▶ [What this task involves] Set out each line from the following listing that includes the word "Require".

+---+

(** * authmiddleware: the authorization cascade of [authmiddleware.go]

  A shallow embedding of the HTTP gatekeeper: the machine checks
  ([checkLocal], [checkBearerToken], [checkWSO2], [MachineChecks]), the
  group check ([PassGatekeeper]) and the two middleware entry points
  ([Authenticate], [AuthenticateUser]).

  Go strings are byte sequences and are modelled by [string] (a list of
  8-bit [ascii]).  The process environment ([os.Getenv]) and the request
  headers ([http.Header]) are finite maps.  Logging, calls to the external
  verifiers and the response actions are recorded, in order, in a trace. *)

From Stdlib Require Import ZArith Ascii String.
From stdpp Require Import base option list gmap strings.

Local Open Scope string_scope.
Local Open Scope list_scope.

(** ** The [strings] package, as far as the middleware uses it *)

Module strings.

(** [explode s]: one string per byte of [s]; what [strings.Split] does for
    an empty separator on ASCII text. *)
Fixpoint explode (s : string) : list string :=
  match s with
  | EmptyString => []
  | String c s' => String c EmptyString :: explode s'
  end.

(** The scan of [strings.Split] for a non-empty separator: [cur] is the
    piece being collected and [skip] counts the bytes of a separator that
    was just matched and is still to be passed over.  Separators are
    matched left to right and do not overlap. *)
Fixpoint genSplit (sep : string) (skip : nat) (cur : string) (s : string)
  : list string :=
  match s with
  | EmptyString => [cur]
  | String c s' =>
      match skip with
      | S k => genSplit sep k cur s'
      | O =>
          if String.prefix sep s
          then cur :: genSplit sep (String.length sep - 1) EmptyString s'
          else genSplit sep 0 (cur +:+ String c EmptyString) s'
      end
  end.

+---+

▶ [The completed task]
From Stdlib Require Import ZArith Ascii String.
From stdpp Require Import base option list gmap strings.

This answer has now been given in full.